What is expected ::
Nothing is needed except the lines below that run from the one with "L installationID s).1" through the one with "(SaveChannelState L channelID title categoryName now s).1", repeated exactly.

[Stored items]
(* ===== verification/PgDeliveryProofs.v ===== *)
(** * The Postgres delivery store: theorems

    The invariant of the tables under every sequence of operations and any
    interference that respects it, the refusal of processed messages, the
    agreement of the SQL with the in-memory store, and two defects. *)

From S2P Require Import Prelude GoStrings GoUnicode Credentials Domain DeliveryStore DeliveryProofs Postgres PgDelivery.
Import Postgres.

Module PgDeliveryProofs.
Import PgDelivery.

Section Proofs.
Context {collation : Collation} `{json : EnvelopeJSON}.
Implicit Types (d : db) (m : gmap string deliveryRow).

(** The next fallible step of a row's expressions succeeds. *)
Ltac next_bind :=
  match goal with |- result_bind ?c _ = Ok _ → _ => destruct c as [?|]; [|done]; cbn [result_bind] end.

(** ** Executions *)

Inductive op :=
| OpEnqueue (now : time) (record : D.t)
| OpMarkSent (id : string) (sentAt : time)
| OpMarkFailed (id : string) (failure : option error) (failedAt : time)
| OpAckThrough (installationID eventID : string) (ackedAt : time)
| OpAck (installationID eventID : string) (ackedAt : time)
| OpDeleteForInstallation (installationID : string)
| OpEnqueueEventSub (messageID : string) (envelope : E.t) (now : time)
| OpCompleteEventSub (messageID : string) (completedAt : time)
| OpMarkEventSubFailed (messageID : string) (failure : option error) (failedAt : time)
| OpRetryEventSub (messageID : string) (now : time)
| OpHasSeenEventSub (messageID : string) (now : time) (ttl : duration)
| OpSeenEventSub (messageID : string) (now : time) (ttl : duration)
| OpForgetEventSub (messageID : string)
| OpSaveChannelState (channelID title categoryName : string) (now : time)
| OpUpdateChannelState (channelID title categoryName : string) (now : time)
| OpCleanup (now : time).

Definition exec (L : Link db) (s : session db) (o : op) : session db :=
  match o with
  | OpEnqueue now record => (Enqueue L now record s).1
  | OpMarkSent id sentAt => (MarkSent L id sentAt s).1
  | OpMarkFailed id failure failedAt => (MarkFailed L id failure failedAt s).1
  | OpAckThrough installationID eventID ackedAt => (AckThrough L installationID eventID ackedAt s).1
  | OpAck installationID eventID ackedAt => (Ack L installationID eventID ackedAt s).1
  | OpDeleteForInstallation installationID => (DeleteForInstallation L installationID s).1
  | OpEnqueueEventSub messageID envelope now => (EnqueueEventSub L messageID envelope now s).1
  | OpCompleteEventSub messageID completedAt => (CompleteEventSub L messageID completedAt s).1
  | OpMarkEventSubFailed messageID failure failedAt => (MarkEventSubFailed L messageID failure failedAt s).1
  | OpRetryEventSub messageID now => (RetryEventSub L messageID now s).1
  | OpHasSeenEventSub messageID now ttl => (HasSeenEventSub L messageID now ttl s).1
  | OpSeenEventSub messageID now ttl => (SeenEventSub L messageID now ttl s).1
  | OpForgetEventSub messageID => (ForgetEventSub L messageID s).1
  | OpSaveChannelState channelID title categoryName now => (SaveChannelState L channelID title categoryName now s).1
  | OpUpdateChannelState channelID title categoryName now => (UpdateChannelState L channelID title categoryName now s).1
  | OpCleanup now => (Cleanup L now s).1
  end.

(** ** The invariant *)

(** The identity of a delivery, which no operation changes. *)
Definition ident (r : deliveryRow) : string * string * string :=
  (D.ID (fields r), D.EventID (fields r), D.InstallationID (fields r)).

Definition row_ok (r : deliveryRow) : Prop :=
  TrimSpace (D.ID (fields r)) ≠ "" ∧ TrimSpace (D.EventID (fields r)) ≠ "" ∧
  TrimSpace (D.InstallationID (fields r)) ≠ "" ∧
  D.Status (fields r) ∈ deliveryStatuses ∧ 0 ≤ D.AttemptCount (fields r) < 2 ^ 31.

Definition deliveries_wf m : Prop :=
  map_Forall (λ k r, D.ID (fields r) = k ∧ row_ok r) m ∧
  (∀ k k' r r', m !! k = Some r → m !! k' = Some r' →
     D.InstallationID (fields r) = D.InstallationID (fields r') → D.EventID (fields r) = D.EventID (fields r') → k = k').

Definition inbox_ok (k : string) (r : inboxRow) : Prop :=
  I.MessageID (entry r) = k ∧ TrimSpace k = k ∧ k ≠ "" ∧ I.Status (entry r) ∈ ["pending"; "dead"] ∧
  0 ≤ I.AttemptCount (entry r) < 2 ^ 31 ∧ is_ok (scanEventSubInbox r) = true.

Definition wf d : Prop := deliveries_wf (deliveries d) ∧ map_Forall inbox_ok (inbox d).

(** Changing rows without touching their identity, and deleting some. *)
Lemma deliveries_wf_mono m m' :
  (∀ k r', m' !! k = Some r' → ∃ r, m !! k = Some r ∧ ident r' = ident r ∧ (row_ok r → row_ok r')) →
  deliveries_wf m → deliveries_wf m'.
Proof.
  intros Hsub [Hkey Hpair]. split.
  - intros k r' Hr'. destruct (Hsub _ _ Hr') as (r & Hr & [= -> _ _] & Hok).
    destruct (Hkey _ _ Hr) as [Hid Hrow]. split; [done|by apply Hok].
  - intros k k' r1 r2 H1 H2.
    destruct (Hsub _ _ H1) as (r1' & H1' & [= _ -> ->] & _), (Hsub _ _ H2) as (r2' & H2' & [= _ -> ->] & _).
    by apply Hpair.
Qed.

Lemma updateWhere_mono p f m :
  (∀ r, ident (f r) = ident r ∧ (row_ok r → row_ok (f r))) → deliveries_wf m → deliveries_wf (updateWhere p f m).1.
Proof.
  intros Hf. apply deliveries_wf_mono. intros k r'. rewrite updateWhere_lookup.
  intros (r & Hr & ->)%fmap_Some. exists r. split; [done|]. destruct (p k r); [|done]. apply Hf.
Qed.

Lemma deleteWhere_mono p m : deliveries_wf m → deliveries_wf (deleteWhere p m).1.
Proof.
  apply deliveries_wf_mono. intros k r'. rewrite deleteWhere_lookup. destruct (m !! k) as [r|]; [|done]. cbn.
  destruct (p k r); [done|]. intros [= <-]. by exists r.
Qed.

Lemma updateKey_mono id f m m' n :
  (∀ r r', f r = Ok r' → ident r' = ident r ∧ (row_ok r → row_ok r')) →
  deliveries_wf m → updateKey id f m = Ok (m', n) → deliveries_wf m'.
Proof.
  intros Hf Hm. unfold updateKey. destruct (m !! id) as [r|] eqn:Hr; [|by intros [= <- _]].
  destruct (f r) as [r'|] eqn:Hfr; [|done]. cbn [result_bind]. intros [= <- _]. revert Hm. apply deliveries_wf_mono.
  intros k r0. destruct (decide (k = id)) as [->|Hne].
  - rewrite lookup_insert_eq. intros [= <-]. exists r. split; [done|]. by apply Hf.
  - rewrite lookup_insert_ne by done. eauto.
Qed.

Lemma integer_ok n a : integer n = Ok a → a = n ∧ - 2 ^ 31 ≤ n < 2 ^ 31.
Proof. unfold integer. case_match eqn:Hb; [|done]. intros [= <-]. split; [done|]. lia. Qed.

Lemma sentRow_ok sentAt r r' : sentRow sentAt r = Ok r' → ident r' = ident r ∧ (row_ok r → row_ok r').
Proof.
  unfold sentRow. destruct (integer _) as [n|] eqn:Hn; [|done]. apply integer_ok in Hn as [-> Hn]. cbn [result_bind].
  destruct (retryInterval _); [|done]. cbn [result_bind]. intros [= <-]. split; [done|].
  intros (? & ? & ? & ? & ?). unfold row_ok. cbn. split_and!; try done; [set_solver|lia..].
Qed.

Lemma failedRow_ok message failedAt r r' : failedRow message failedAt r = Ok r' → ident r' = ident r ∧ (row_ok r → row_ok r').
Proof.
  unfold failedRow. destruct (integer _) as [n|] eqn:Hn; [|done]. apply integer_ok in Hn as [-> Hn]. cbn [result_bind].
  next_bind. intros [= <-]. split; [done|].
  intros (? & ? & ? & ? & ?). unfold row_ok. cbn. split_and!; try done; [case_match; set_solver|lia..].
Qed.

Lemma ackedRow_ok ackedAt r : ident (ackedRow ackedAt r) = ident r ∧ (row_ok r → row_ok (ackedRow ackedAt r)).
Proof. split; [done|]. intros (? & ? & ? & ? & ?). unfold row_ok. cbn. split_and!; try done; [set_solver|lia..]. Qed.

(** The statements keep the invariant. *)

Lemma wf_deliveries f : (∀ m m' n, deliveries_wf m → f m = Ok (m', n) → deliveries_wf m') → keeps wf (onDeliveries f).
Proof.
  intros Hf d d' n [Hd Hi]. unfold onDeliveries. destruct (f _) as [[m' n']|] eqn:Hm; [|done].
  intros [= <- _]. split; [by eapply Hf|done].
Qed.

Completed exercise ::
  | OpDeleteForInstallation installationID => (DeleteForInstallation L installationID s).1
  | OpEnqueueEventSub messageID envelope now => (EnqueueEventSub L messageID envelope now s).1
  | OpCompleteEventSub messageID completedAt => (CompleteEventSub L messageID completedAt s).1
  | OpMarkEventSubFailed messageID failure failedAt => (MarkEventSubFailed L messageID failure failedAt s).1
  | OpRetryEventSub messageID now => (RetryEventSub L messageID now s).1
  | OpHasSeenEventSub messageID now ttl => (HasSeenEventSub L messageID now ttl s).1
  | OpSeenEventSub messageID now ttl => (SeenEventSub L messageID now ttl s).1
  | OpForgetEventSub messageID => (ForgetEventSub L messageID s).1
  | OpSaveChannelState channelID title categoryName now => (SaveChannelState L channelID title categoryName now s).1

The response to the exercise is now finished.